Siamo sicuri che Choiseul abbia veramente compiuto il raffinato ragionamento sull'inevitabilità della catastrofe ? Mi sembra più probabile che disse di non far nulla semplicemente perchè approfittava anche lui del sistema corrotto e qualche storico abbia "abbelito" l'episodio a posteriori (non era raro fra gli storici  francesi del XVII/XVIII secolo).

Comunque l'episodio in sè è molto interessante ma la morale che ne traggo io è :

eliminare la cleptocrazia è un impresa sgradevole, soprattuto per chi regge la sorti del regno, ma è necessario mantenerla entro "livelli di guardia" se si vuole continuare ad avere un regno.

Penso che Luigi XVI oggi la penserebbe come me :-) forse anche Forlani. 

 

Beh? Cosa vuol dire? Che dobbiamo rassegnarci e sperare, a scelta, nella rivoluzione proletaria, nel regno dei cieli, o nel superenalotto?

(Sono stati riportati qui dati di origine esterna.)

Lemma digits2_bound (m : positive) :
  Z.pos m < 2 ^ Z.pos (digits2_pos m) <= 2 * Z.pos m.
Proof.
  induction m as [m IH | m IH |]; cbn [digits2_pos].
  - rewrite Pos2Z.inj_succ, Z.pow_succ_r by lia. lia.
  - rewrite Pos2Z.inj_succ, Z.pow_succ_r by lia. lia.
  - cbn. lia.
Qed.

(** [(float)z] for a 16-bit magnitude: the mantissa is the magnitude
    shifted to 24 digits. *)
Lemma f32_of_small_pos (s : bool) (m : positive) :
  Z.pos m <= 32768 ->
  exists k : positive,
    Z.pos k = 24 - Z.pos (digits2_pos m)
    /\ binary_round 24 128 s m 0
       = S754_finite s (Pos.iter xO m k) (- Z.pos k).
Proof.
  intros Hm.
  pose proof (digits2_bound m) as Hb.
  assert (Hd : Z.pos (digits2_pos m) <= 16).
  { destruct (Z.le_gt_cases (Z.pos (digits2_pos m)) 16) as [H|H]; [exact H|].
    exfalso.
    assert (2 ^ 17 <= 2 ^ Z.pos (digits2_pos m))
      by (apply Z.pow_le_mono_r; lia).
    change (2 ^ 17) with 131072 in *. lia. }
  unfold binary_round, shl_align, fexp, emin.
  destruct (Z.max (Z.pos (digits2_pos m) + 0 - 24) (3 - 128 - 24) - 0)
    as [|p|k] eqn:E; try lia.
  exists k. split; [lia|].
  replace (Z.max (Z.pos (digits2_pos m) + 0 - 24) (3 - 128 - 24))
    with (- Z.pos k) by lia.
  apply binary_round_aux_canonical; [|lia].
  rewrite digits2_iter_xO. lia.
Qed.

Che la cosa sia complicata, ce lo conferma non solo Choiseul ma anche messeur de Lapalice. Il che non vuol dire che più controlli, più trasparenza, più bench-mark, mandare a casa (e far cambiar mestiere) i politici al massimo ogni 10 anni, selezionare (e premiare) il personale più qualificato, e magari dare il voto a qualche partito meno inquinato non possano riportare il costo della carrozza a 4.000 libbre d'oro. In Italia abbiamo una Costituzione, il primo ministro bene o male lo sceglie il popolo e non l'amante del sovrano, la gente discute, si informa e non è poi cosi stupida.

P.S. E poi serve davvero la carrozza? Si potrebbe andare a caccia anche a cavallo, a piedi, o non andarci affatto. Qualche "stile di vita", anche grazie alla crisi di queste settimane, sarà il caso di cambiarlo.

 

  Una variabile importante rispetto ad allora è l'informazione. Altra variabile importante il tasso di istruzione del popolo rispetto ad allora. E anche i possibili strumenti costituzionali oggi a disposizione, un esempio: il federalismo funzionale ( Sergio Ortino 1994) sono di per se più evoluti di allora.

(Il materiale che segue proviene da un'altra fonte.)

Lemma delayed_one_spawn_step now state : spawn_step (delayed_one now state).
Proof.
  intros pid m. unfold delayed_one.
  destruct (bool_decide (playerId m = Some pid)) eqn:Hown; cbn [negb andb].
  { left. exists []. auto. }
  apply bool_decide_eq_false in Hown.
  destruct (bool_decide (pid ∈ spawnedPlayers m)) eqn:Hsp; cbn [negb].
  { left. exists []. auto. }
  apply bool_decide_eq_false in Hsp.
  destruct (STALE_THRESHOLD <? _).
  { left. exists []. auto. }
  right. eauto.
Qed.

Lemma join_spawn_step newPresences now :
  spawn_step (fun key m => on_presence_join key newPresences now m).
Proof.
  intros pid m. unfold on_presence_join.
  destruct (bool_decide (playerId m = Some pid)) eqn:Hown; cbn [negb andb].
  { left. exists []. auto. }
  apply bool_decide_eq_false in Hown.
  destruct (bool_decide (pid ∈ spawnedPlayers m)) eqn:Hsp; cbn [negb].
  { left. exists []. auto. }
  apply bool_decide_eq_false in Hsp.
  destruct (300000 <? _).
  { left. exists []. auto. }
  right. eauto.
Qed.

Lemma join_budget_spawned q m : q ∈ spawnedPlayers m -> join_budget q m = 0%nat.
Proof. intros H. unfold join_budget. now rewrite bool_decide_eq_true_2. Qed.

Lemma join_budget_unspawned q m : q ∉ spawnedPlayers m -> join_budget q m = 1%nat.
Proof. intros H. unfold join_budget. now rewrite bool_decide_eq_false_2. Qed.

Lemma join_budget_le_1 q m : (join_budget q m <= 1)%nat.
Proof. unfold join_budget. destruct (bool_decide _); lia. Qed.

(** What a step does to one peer [q]: the join callbacks it makes for
    [q] are paid for by [q] entering the spawned set; the identity and
    the channel are untouched; the local peer is never spawned. *)
Lemma spawn_step_effect step pid m q :
  spawn_step step ->
  (joins_for q (step pid m).2 + join_budget q (step pid m).1 <= join_budget q m)%nat
  /\ playerId (step pid m).1 = playerId m
  /\ channel (step pid m).1 = channel m
  /\ (playerId m = Some q -> q ∉ spawnedPlayers m ->
        (q ∉ spawnedPlayers (step pid m).1) /\ calls_for q (step pid m).2 = [])
  /\ (q ∈ spawnedPlayers m -> q ∈ spawnedPlayers (step pid m).1).
Proof.
  intros Hstep.
  destruct (Hstep pid m) as [(evs & -> & Hj & Hown & Hoth) | (Hsp & Hnot & pd & ->)];
    cbn [fst snd].
  - rewrite Hj. split; [lia|]. split; [reflexivity|]. split; [reflexivity|].
    split; [|auto]. intros Hq Hnq. split; [exact Hnq|].
    destruct (decide (q = pid)) as [->|Hne]; [now rewrite Hown | now apply Hoth].
  - split; [|split; [reflexivity|split; [reflexivity|split]]].
    + destruct (decide (q = pid)) as [->|Hne].
      * rewrite (join_budget_unspawned pid m Hsp).
        rewrite join_budget_spawned
          by (unfold set_spawnedPlayers; cbn [spawnedPlayers];
              apply elem_of_union_l, elem_of_singleton_2; reflexivity).
        destruct (onPlayerJoin m); unfold joins_for; simpl; [|lia].
        destruct (bool_decide (pid = pid)); simpl; lia.
      * assert (Hj : joins_for q (if onPlayerJoin m
                                  then [CallOnPlayerJoin pid pd] else []) = 0%nat).
        { destruct (onPlayerJoin m); [|reflexivity]. unfold joins_for. simpl.
          rewrite bool_decide_eq_false_2 by congruence. reflexivity. }
        rewrite Hj. unfold join_budget, set_spawnedPlayers. cbn [spawnedPlayers].
        destruct (decide (q ∈ spawnedPlayers m)) as [Hin|Hnin].
        -- rewrite !bool_decide_eq_true_2; [lia | exact Hin | apply elem_of_union_r, Hin].
        -- rewrite !bool_decide_eq_false_2; [lia | exact Hnin |].
           rewrite elem_of_union, elem_of_singleton. tauto.
    + intros Hq Hnq. assert (Hne : q <> pid) by congruence.
      unfold set_spawnedPlayers. cbn [spawnedPlayers]. split.
      * rewrite elem_of_union, elem_of_singleton. tauto.
      * destruct (onPlayerJoin m); [|reflexivity]. unfold calls_for.
        rewrite filter_cons_False; [reflexivity | simpl; congruence].
    + intros Hin. unfold set_spawnedPlayers. cbn [spawnedPlayers].
      apply elem_of_union_r, Hin.
Qed.

Lemma for_each_effect step l q : forall m,
  spawn_step step ->
  (joins_for q (for_each step l m).2 + join_budget q (for_each step l m).1
   <= join_budget q m)%nat
  /\ playerId (for_each step l m).1 = playerId m
  /\ channel (for_each step l m).1 = channel m
  /\ (playerId m = Some q -> q ∉ spawnedPlayers m ->
        (q ∉ spawnedPlayers (for_each step l m).1)
        /\ calls_for q (for_each step l m).2 = [])
  /\ (q ∈ spawnedPlayers m -> q ∈ spawnedPlayers (for_each step l m).1).
Proof.
  induction l as [|pid l IH]; intros m Hstep.
  - cbn. split; [lia|]. auto.
  - cbn [for_each].
    destruct (spawn_step_effect step pid m q Hstep) as (Hb & Hp & Hc & Hown & Hmono).
    destruct (step pid m) as [m1 e1]. cbn [fst snd] in *.
    destruct (IH m1 Hstep) as (Hb' & Hp' & Hc' & Hown' & Hmono').
    destruct (for_each step l m1) as [m2 e2]. cbn [fst snd] in *.
    rewrite joins_for_app, calls_for_app.
    split; [lia|]. split; [congruence|]. split; [congruence|]. split.
    + intros Hq Hnq. destruct (Hown Hq Hnq) as [H1 H2].
      destruct (Hown' ltac:(congruence) H1) as [H3 H4].
      split; [exact H3 | now rewrite H2, H4].
    + auto.
Qed.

  Occorre solo decidersi ad adottarli inserendoli nella Costituzione italiana o europea. Probabilmente i prossimi dieci anni segneranno pure la rinascita economica del local food se i governi nazionali non ostacoleranno questa opportunità naturale dei mercati interni.

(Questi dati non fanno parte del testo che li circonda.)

(** * ZamaFHEVM analytics pipeline: the event codec, the event store, the
    collection and metrics routes, the live subscription broker and the
    browser batching agent, embedded from

      - server/fhe.ts        (module [Fhe])
      - server/storage.ts    (module [Storage])
      - server/routes.ts     (module [Routes])
      - public/fhe-analytics.js (module [Client])

    JavaScript numbers are IEEE-754 binary64 values: they are the kernel's
    primitive floats, so [+], [/], overflow to [infinity] and [nan] are the
    machine's.  Values of type [any] are [JS.value]; exceptions are explicit
    ([JS.completion]); what the handlers mutate (database tables, the
    [sseClients] map, the timers of the page) is passed as state. *)

From Stdlib Require Import ZArith List String Ascii Strings.Byte Bool Lia Floats.
From stdpp Require Import base option list sorting gmap strings.
From Equations Require Import Equations.
Import ListNotations.

#[local] Set Warnings "-inexact-float".

#[local] Open Scope string_scope.
#[local] Open Scope list_scope.

(** ** The host: library functions the repository calls but does not define *)

(** [Number_toString] and [String_toNumber] are ECMA-262's Number::toString and
    StringToNumber; the code never calls them itself, they are reached only
    when [+], [*], [/], [-], [>] or [Math.floor] coerce an operand that is not
    a number.  [z_string_datetime] is zod's [z.string().datetime()] check and
    [Date_parse] the instant (milliseconds since the epoch) that [new Date(s)]
    reads from a string. *)
Class Host : Type := {
  Number_toString : float -> string;
  String_toNumber : string -> float;
  z_string_datetime : string -> bool;
  Date_parse : string -> Z
}.

Module JS.

(** *** Values *)

#[local] Unset Elimination Schemes.
Inductive value : Type :=
| Undefined
| Null
| Bool (b : bool)
| Num (x : float)
| Str (s : string)
| Arr (elements : list value)
| Obj (properties : list (string * value)).
#[local] Set Elimination Schemes.

(** *** Completions: a result or a thrown exception *)

Inductive error : Type :=
| SyntaxError
| TypeError
| ZodError
| Error (message : string).

Inductive completion (A : Type) : Type :=
| normal (a : A)
| throw (e : error).
Arguments normal {A} a.
Arguments throw {A} e.

Definition bind {A B} (c : completion A) (k : A -> completion B) : completion B :=
  match c with
  | normal a => k a
  | throw e => throw e
  end.

(** [try { c } catch (e) { handler e }] *)
Definition try_catch {A} (c : completion A) (handler : error -> A) : A :=
  match c with
  | normal a => a
  | throw e => handler e
  end.

(** *** Numbers *)

Definition isNaN (x : float) : bool :=
  match Prim2SF x with S754_nan => true | _ => false end.

Definition isZero (x : float) : bool :=
  match Prim2SF x with S754_zero _ => true | _ => false end.

(** [Number.isFinite] *)
Definition isFinite (x : float) : bool :=
  match Prim2SF x with
  | S754_zero _ | S754_finite _ _ _ => true
  | S754_infinity _ | S754_nan => false
  end.

Definition two52 : float := 4503599627370496%float.

(** [Math.floor] on a number.  From 2^52 on every binary64 value is an
    integer; below, adding and subtracting 2^52 rounds to the nearest
    integer, which is then stepped down when it lies above the argument. *)
Definition floor (x : float) : float :=
  if isNaN x || isZero x || PrimFloat.leb two52 (PrimFloat.abs x) then x
  else
    let r := if PrimFloat.ltb x 0
             then PrimFloat.add (PrimFloat.sub x two52) two52
             else PrimFloat.sub (PrimFloat.add x two52) two52 in
    if PrimFloat.ltb x r then PrimFloat.sub r 1 else r.

(** *** Coercions (ECMA-262 7.1) *)

Definition ToBoolean (v : value) : bool :=
  match v with
  | Undefined | Null => false
  | Bool b => b
  | Num x => negb (isZero x || isNaN x)
  | Str s => negb (String.eqb s "")
  | Arr _ | Obj _ => true
  end.

Fixpoint join (sep : string) (parts : list string) : string :=
  match parts with
  | [] => ""
  | [p] => p
  | p :: rest => p ++ sep ++ join sep rest
  end.

Section Coercions.
Context `{host : Host}.

(** [ToString]; an array prints as [Array.prototype.join] does, an object
    as "[object Object]". *)
Fixpoint ToString (v : value) : string :=
  match v with
  | Undefined => "undefined"
  | Null => "null"
  | Bool true => "true"
  | Bool false => "false"
  | Num x => Number_toString x
  | Str s => s
  | Arr xs =>
      join "," (map (fun e => match e with
                              | Undefined | Null => ""
                              | _ => ToString e
                              end) xs)
  | Obj _ => "[object Object]"
  end.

  Di per se gli strumenti per iniziare a dare il prezzo vero alla carrozza ci sono. Manca solo un elemento catalizzatore per arrivare al cambiamento: un governo che  impone la dominante locale  delle PMI a scapito delle grandi imprese multinazionali, nato esterno al Parlamento, guidato da persone come erano De Gasperi o Einaudi, sul quale possa confluire il voto degli scontenti.  Parlo di piccola media impresa perchè il disastro di queste settimane è stato caratterizzato dalla 'Grande Distribuzione' (del prodotto finanziario in questo caso) che come al solito ha creato limitazioni in termini di 'qualità' di controllo effettivo da parte delle 'masse' sul prodotto finanziario acquistato. 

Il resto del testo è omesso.